Discurso no Senado Federal

CRITICAS A ALTERAÇÃO NO CODIGO DE TRANSITO PARA ABRANDAMENTO DA PONTUAÇÃO EXIGIDA NA SUSPENSÃO DA HABILITAÇÃO. (COMO LIDER)

Autor
Renan Calheiros (PMDB - Movimento Democrático Brasileiro/AL)
Nome completo: José Renan Vasconcelos Calheiros
Casa
Senado Federal
Tipo
Discurso
Resumo por assunto
CODIGO DE TRANSITO BRASILEIRO.:
  • CRITICAS A ALTERAÇÃO NO CODIGO DE TRANSITO PARA ABRANDAMENTO DA PONTUAÇÃO EXIGIDA NA SUSPENSÃO DA HABILITAÇÃO. (COMO LIDER)
Publicação
Publicação no DSF de 11/08/1999 - Página 19934
Assunto
Outros > CODIGO DE TRANSITO BRASILEIRO.
Indexação
  • CRITICA, DECISÃO, GOVERNO, ANISTIA, REDUÇÃO, PUNIÇÃO, MOTORISTA, INFRAÇÃO, CODIGO NACIONAL DE TRANSITO.
  • DEFESA, RESPEITO, CODIGO DE TRANSITO BRASILEIRO, COMENTARIO, ESTATISTICA, REDUÇÃO, ACIDENTE DE TRANSITO, MORTE, CRITICA, IMPUNIDADE, EFEITO, VIOLENCIA, TRANSITO.

O SR. RENAN CALHEIROS (PMDB-AL. Como Líder. Sem revisão do orador.) - Sr. Presidente, Srªs e Srs. Senadores, em primeiro lugar, agradeço a gentileza do Líder do meu Partido - o PMDB -, Senador Jader Barbalho, por haver me concedido este tempo para uma regimental e também muito rápida comunicação de Liderança.  

Há exatos 50 dias, no Fórum das Américas para Segurança e Educação no Trânsito, aqui em Brasília, o Governo brasileiro destacava as evoluções conquistadas a partir do novo Código de Trânsito e anunciava que não permitiria o afrouxamento das regras de civilidade no trânsito.  

Sr. Presidente, na última semana, estarrecido, vi o Governo propor o abrandamento da pontuação para suspender a habilitação de 20 para 30 pontos. Vamos dar mais 10 pontos de chance para o troglodita do trânsito? É a oportunidade para que ele, quem sabe, mate alguém. Mais grave, Sr. Presidente, Srªs e Srs. Senadores, a sugestão simplista e até irresponsável de anistiar cerca de 20 mil maus motoristas que já foram punidos.  

Mais uma vez, lamentavelmente, mudamos de via, e agora vamos na contramão da cidadania. O Código, discutido por seis anos no Congresso Nacional, com um ano e meio de vigência, é um instrumento de convivência civilizada e de preservação de vidas. Sua concepção em educação e segurança revelam resultados verdadeiramente alentadores.  

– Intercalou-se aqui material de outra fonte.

(** The sizes of the parts of an upload. *)
Record parts_fit (least content_length part_size num_parts : Z) : Prop := {
  pf_size : 0 < part_size < 2 ^ 64;
  pf_num : 1 ≤ num_parts ≤ g_s3_max_num_upload_parts;
  pf_tile : (num_parts - 1) * part_size < content_length ≤ num_parts * part_size;
  pf_least : 1 < num_parts → least ≤ part_size;
}.

Lemma put_parts_spec n part_size max : 0 < n < 2 ^ 64 → 0 < part_size < 2 ^ 64 →
  ∃ size num, put_parts n part_size max = Success (size, num) ∧ parts_fit part_size n size num.
Proof using Hr.
  intros Hn Hp. destruct (mpu_part_size n part_size max Hn ltac:(unfold uint; lia)) as (size & num & He & Hnum & Ht & Hs).
  unfold put_parts. rewrite He. cbn [mbind result_bind]. assert (0 < size) by lia.
  destruct (negb (size =? io_part_size o) && negb (size =? cl_part_size cl) && (2 <? num)) eqn:Ha.
  - apply andb_true_iff in Ha as [_ Hnum2%Z.ltb_lt]. assert (size < 2 ^ 63) by nia.
    destruct (ra_derive Hr size) as [Hd1 Hd2]; [lia|]. rewrite (proj2 (Z.ltb_ge SIZE_MAX _)) by machine.
    set (a := derive_aligned_buffer_size size) in *. clearbody a.
    pose proof (ceil_div_bounds n a ltac:(lia) ltac:(lia)) as Hc. cbv zeta in Hc.
    set (k := n / a + (if 0 <? n mod a then 1 else 0)) in *. assert (1 ≤ k ≤ num) by nia.
    assert (part_size ≤ size) by (destruct (Z.le_gt_cases part_size n); [lia|nia]).
    assert (0 ≤ n / a) by (apply Z.div_pos; lia). unfold g_s3_max_num_upload_parts in *.
    exists a, k. split; [|split; unfold g_s3_max_num_upload_parts; lia]. do 2 f_equal. subst k.
    rewrite (wrap_small 32 (n / a)) by (destruct (0 <? n mod a); machine).
    destruct (0 <? n mod a); rewrite ?wrap_small by machine; lia.
  - exists size, num. split; [done|]. split; [lia|done|done|]. intros ?. destruct (Z.le_gt_cases part_size n); [lia|nia].
Qed.

Lemma known_length_range n count : body_sources = Success (Some n, count) → uint 64 n.
Proof using Hr BL.
  unfold body_sources. pose proof (ra_file Hr) as Hfile. pose proof (ra_body Hr) as Hbody.
  assert (∀ k, header_content_length = Success (Some k) → uint 64 k) as Hx.
  { intros k. unfold header_content_length. destruct (aws_http_headers_get _ _) as [t|]; [|done].
    destruct (aws_byte_cursor_utf8_parse_u64 t) as [k'|] eqn:Hp; [|done]. intros [= <-].
    apply parse_u64_spec in Hp. by apply is_u64_range in Hp. }
  destruct header_content_length as [y|]; [|done]. cbn [mbind result_bind].
  set (z := if 0 <? io_send_filepath_len o then _ else _).
  assert (∀ k c, z = Success (Some k, c) → uint 64 k) as Hz.
  { intros k c. subst z. destruct (0 <? _), y as [y|]; [|destruct send_file_length| |]; intros [= <- <-]; eauto. }
  clearbody z. destruct z as [[y' c]|]; [|done]. cbn [mbind result_bind].
  destruct (if io_send_using_async_writes o then _ else _); [|done]. cbn [mbind result_bind].
  destruct (negb (fo_request_body_ptr f) && _); [done|]. destruct (fo_request_body_ptr f).
  - destruct (negb _); [done|]. destruct y' as [y'|]; [destruct (negb _); [done|]|]; cbn [mbind result_bind];
      (destruct (1 <? _); [done|]); intros [= <- <-]; eauto.
  - cbn [mbind result_bind]. destruct (1 <? _); [done|]. intros [= -> <-]. eauto.
Qed.

(** One source at most, and what its kind says of the length. *)
Lemma body_sources_spec len count : io_type o ≠ TYPE_DEFAULT → body_sources = Success (len, count) →
  count ≤ 1 ∧ (body_of o = BodyParallelStream → len ≠ None) ∧ (body_of o = BodyAsyncWrites → len = None).
Proof.
  intros Ht. unfold body_sources, body_of. destruct header_content_length as [y|]; [|done]. cbn [mbind result_bind].
  rewrite (bool_decide_eq_false_2 _ Ht).
  destruct (0 <? io_send_filepath_len o), y as [y|]; [|destruct send_file_length; [|done]| |]; cbn [mbind result_bind];
    destruct (io_send_using_async_writes o), (io_send_async_stream o), (bool_decide (io_type o = TYPE_PUT_OBJECT));
    cbn [negb mbind result_bind bool_decide]; try done; (try (rewrite bool_decide_eq_true_2 by done; done));
    (try (rewrite bool_decide_eq_false_2 by naive_solver; cbn [mbind result_bind]));
    destruct (fo_request_body_ptr f); simpl; try done; destruct (negb (_ =? 0)); simpl; try done;
    destruct (Z.ltb_spec 1 (if fo_body_stream f then 1 else 0)); simpl; try done;
    repeat case_match; try done; intros [= <- <-]; split_and!; try done; lia.
Qed.

(** The parts that a token names. *)
Lemma token_parts t n part_size num ps k : uint 64 (token_part_size t) → 0 < n ≤ U32_MAX * g_s3_min_upload_part_size →
  s_try_update_part_info_from_resume_token n (Some t) ps k = Success (part_size, num) →
  parts_fit g_s3_min_upload_part_size n part_size num.
Proof.
  intros Ht Hn. cbn [s_try_update_part_info_from_resume_token]. destruct (negb _); [done|]. destruct (bool_decide _); [done|].
  destruct (Z.ltb_spec (token_part_size t) g_s3_min_upload_part_size) as [|Hp]; [done|].
  destruct (Z.ltb_spec g_s3_max_num_upload_parts (wrap 32 (token_total_num_parts t))) as [|Hk]; [done|].
  set (p := token_part_size t) in *. assert (0 < p) by (unfold g_s3_min_upload_part_size, MB_TO_BYTES in Hp; lia).
  pose proof (ceil_div_bounds n p ltac:(lia) ltac:(lia)) as Hc. cbv zeta in Hc.
  set (c := n / p + (if 0 <? n mod p then 1 else 0)) in *. assert (0 ≤ n / p) by (apply Z.div_pos; lia).
  assert (n ≤ U32_MAX * p) by (unfold U32_MAX in *; lia). assert (c ≤ U32_MAX) by nia. unfold g_s3_max_num_upload_parts in *.
  destruct (Z.eqb_spec (token_total_num_parts t) (if 0 <? n mod p then wrap 32 (n / p) +[32] 1 else wrap 32 (n / p))) as [He|];
    [|done]. intros [= <- <-]. rewrite He in Hk |- *.
  assert (wrap 32 (if 0 <? n mod p then wrap 32 (n / p) +[32] 1 else wrap 32 (n / p)) = wrap 32 c) as Hw.
  { subst c. destruct (0 <? n mod p); autorewrite with wrapping; f_equal; lia. }
  rewrite Hw in *. rewrite wrap_small in * by machine. split; unfold g_s3_max_num_upload_parts; unfold uint in Ht; lia.
Qed.

(** The upload is made with what was chosen, and its parts fit. *)
Lemma chosen_parts ps has_length n k part_size num :
  s_s3_client_meta_request_factory_default = Success (ChosenRangedPut ps has_length n k) →
  (fo_resume_token f ≠ None → 0 < n ≤ U32_MAX * g_s3_min_upload_part_size) →
  s_try_update_part_info_from_resume_token n (fo_resume_token f) ps k = Success (part_size, num) →
  0 < part_size < 2 ^ 64 ∧
  (has_length = false → fo_resume_token f = None) ∧
  (body_of o = BodyParallelStream → has_length = true) ∧ (body_of o = BodyAsyncWrites → has_length = false) ∧
  (has_length = true → 0 < n < 2 ^ 64 ∧ parts_fit g_s3_min_upload_part_size n part_size num).
Proof using Hr BL.
  unfold s_s3_client_meta_request_factory_default. destruct body_sources as [[len count]|] eqn:Hb; [|done].
  cbn [mbind result_bind]. destruct (io_type o) eqn:Hty; try (unfold choose_get; by repeat case_match).
  destruct (body_sources_spec len count) as (_ & Hpar & Hwr); [congruence|done|].
  pose proof requested_part_size_range as Hreq. unfold choose_put. destruct (count =? 0); [done|].
  destruct (fo_resume_token f) as [t|] eqn:Htok.
  - destruct len as [len|]; [|done]. intros [= <- <- <- <-] Hn Htry. specialize (Hn ltac:(done)).
    pose proof (token_parts _ _ _ _ _ _ (ra_token Hr _ Htok) Hn Htry) as Hfit.
    pose proof (known_length_range _ _ Hb) as Hlen. unfold uint in Hlen.
    split; [apply Hfit|]. split_and!; try done; [intros Hw; by specialize (Hwr Hw)|]. intros _. split; [lia|done].
  - set (p := if requested_part_size <? _ then _ else _). assert (g_s3_min_upload_part_size ≤ p < 2 ^ 64 ∧ 0 < p) as [Hp ?].
    { subst p. unfold g_s3_min_upload_part_size in *. destruct (requested_part_size <? _) eqn:?; machine. }
    destruct len as [len|].
    2: { intros [= <- <- <- <-] _ [= <- <-]. split_and!; try done; try lia. intros Hw. by specialize (Hpar Hw). }
    pose proof (known_length_range _ _ Hb) as Hlen. destruct (Z.eq_dec len 0) as [->|].
    { unfold put_parts. cbn. rewrite andb_false_r. cbn [mbind result_bind]. pose proof (ra_threshold Hr). unfold put_threshold.
      rewrite (proj2 (Z.leb_le 0 _)) by (repeat case_match; lia). done. }
    unfold uint in Hlen. match goal with |- context [put_parts len p ?m] =>
      destruct (put_parts_spec len p m) as (size & num' & -> & Hfit); [lia..|] end.
    cbn [mbind result_bind]. destruct (len <=? _); [done|]. intros [= <- <- <- <-] _ [= <- <-].
    split_and!; try done; try apply Hfit; [intros Hw; by specialize (Hwr Hw)|]. intros _. split; [lia|].
    destruct Hfit. split; try done. intros ?. transitivity p; [lia|auto].
Qed.

(** What the constructor makes of its arguments. *)
Lemma put_new_config c0 cmax ps has_length n k path headers rd c s :
  aws_s3_meta_request_auto_ranged_put_new c0 cmax ps has_length n k path headers rd = Ok (Success (c, s)) →
  ∃ part_size num, s_try_update_part_info_from_resume_token n (put_resume_token c0) ps k = Success (part_size, num) ∧
    put_part_size c = part_size ∧ has_content_length c = has_length ∧ content_length c = (if has_length then n else 0) ∧
    total_num_parts_from_content_length c = (if has_length then num else 0) ∧ put_resume_token c = put_resume_token c0 ∧
    body_kind c = body_kind c0 ∧ max_parts_pending_read c = max_parts_pending_read c0.
Proof.
  unfold aws_s3_meta_request_auto_ranged_put_new. destruct (s_try_update_part_info_from_resume_token _ _ _ _) as [[p num]|] eqn:Ht; [|done].
  destruct (negb _ && _); [done|]. cbv zeta. set (c1 := fupd total_num_parts_from_content_length _ _).
  intros (x & _ & Hx)%res_bind_Ok. destruct x as [s'|]; [|done]. exists p, num. split; [done|].
  injection Hx as <- _. by destruct (0 <? _)%nat.
Qed.

(** C25: whenever the client chooses a multipart upload, the upload that is made of it meets the
    assumptions under which uploads were proved correct ([put_setting]): a new one always, and one that
    resumes if its content is not empty and has at most 2^32 - 1 times 5 MB, far more than S3 stores (the
    code itself checks neither, see [empty_resume_accepted] and [long_resume_accepted]).  An upload of
    known length has at most 10,000 parts, which tile the content, and each but the last has at least
    5 MB. *)
Theorem upload_choice_sound c0 ps has_length n k path headers rd c s :
  s_s3_client_meta_request_factory_default = Success (ChosenRangedPut ps has_length n k) →
  put_resume_token c0 = fo_resume_token f → body_kind c0 = body_of o → 0 < max_parts_pending_read c0 →
  (fo_resume_token f ≠ None → 0 < n ≤ U32_MAX * g_s3_min_upload_part_size) →
  aws_s3_meta_request_auto_ranged_put_new c0 (cl_max_part_size cl) ps has_length n k path headers rd = Ok (Success (c, s)) →
  put_setting c ∧
  (has_length = true → content_length c = n ∧
     total_num_parts_from_content_length c ≤ g_s3_max_num_upload_parts ∧
     (1 < total_num_parts_from_content_length c → g_s3_min_upload_part_size ≤ put_part_size c)).
Proof using Hr BL.
  intros Hf Htok Hbody Hpend Hres Hnew.
  destruct (put_new_config _ _ _ _ _ _ _ _ _ _ _ Hnew) as (p & num & Htry & E1 & E2 & E3 & E4 & E5 & E6 & E7).
  rewrite Htok in Htry. destruct (chosen_parts _ _ _ _ _ _ Hf Hres Htry) as (Hp & Hno & Hpar & Hwr & Hk).
  split; [split|]; rewrite ?E1, ?E2, ?E3, ?E4, ?E5, ?E6, ?E7, ?Hbody, ?Htok; try done.
  - intros Hl. destruct (Hk Hl) as (Hn & [_ F2 F3 _]). rewrite Hl. unfold g_s3_max_num_upload_parts in F2. lia.
  - intros Hl. rewrite Hl. auto.
  - intros Hl. destruct (Hk Hl) as (Hn & [_ F2 _ F4]). rewrite Hl. split_and!; [done|lia|done].
Qed.
End factory.

(** The default pool rounds sizes up. *)
Lemma default_pool_rounds_up p n : 0 ≤ chunk_size (config p) ≤ 2 ^ 63 → 0 < n < 2 ^ 63 →
  n ≤ s_default_pool_derive_aligned_buffer_size p n < 2 ^ 64.
Proof.
  intros Hc Hn. destruct (Z.eq_dec (chunk_size (config p)) 0) as [Hz|].
  - unfold s_default_pool_derive_aligned_buffer_size. rewrite Hz. simpl. lia.
  - destruct (derive_aligned_least p n) as ([k Hk] & Hge & Hle); [lia..|]. split; [done|].
    specialize (Hle (n / chunk_size (config p) + 1)). pose proof (Z.div_mod n (chunk_size (config p)) ltac:(lia)).
    pose proof (Z.mod_pos_bound n (chunk_size (config p)) ltac:(lia)). nia.
Qed.

(** * Examples *)

Module FactoryDemo.
#[local] Existing Instances byte_cursor_ref byte_cursor_ref_laws headers_ref digest_ref streams_ref.

(** An upload of 100,000,000 bytes from the stream of the message. *)
Definition put_options : init_options :=
  mkInitOptions TYPE_PUT_OBJECT None None false false false [(lit "Content-Length", lit "100000000")] [] 0
    AWS_S3_RECV_FILE_CREATE_OR_REPLACE 0 false None None 0 false false 0 AWS_TRIBOOL_UNSET 0.
Definition put_body : factory_options := mkFactoryOptions put_options true (Some (lit "/key")) false 0 None 0.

A eloqüência dos números não comporta contraditas. No primeiro ano de vigência do Código, o número de mortes foi reduzido em 25%; 6 mil vidas foram poupadas - há quem ache pouco. Os acidentes caíram 22%; menos 70 mil acidentes - há quem ache pouco. Os feridos diminuíram em 26%; 83 mil pessoas a menos - há quem ache pouco. O número de veículos envolvidos em acidentes também foi menor, em 26%.  

Em 1998, três mil e quinhentos maus motoristas tiveram sua habilitação suspensa; outros dezenove mil e oitocentos já tinham ultrapassado os limites dos 20 pontos e estavam prestes a perder a autorização para dirigir. São apenas, Sr. Presidente, 23 mil infratores contumazes, menos de 1% de condutores do Brasil. A mácula de sangue e sofrimento vinham sendo reduzida.  

A experiência internacional já nos provou que multas significativas, efetivamente aplicadas, diminuem os números de acidentes, as infrações e as próprias multas. A nossa incipiente experiência ratifica também esta equação.  

Sr. Presidente, todos os países do mundo que resolveram seus problemas de violência no trânsito o fizeram com leis claras, com multas significativas, rigorosamente aplicadas. Não é a multa pela multa, não é a multa pela indústria, não é a indústria da multa, não é a multa para arrecadar mais. É que a população somente observa melhor as regras, as leis, se temer multas significativas, se verdadeiramente doer no bolso.  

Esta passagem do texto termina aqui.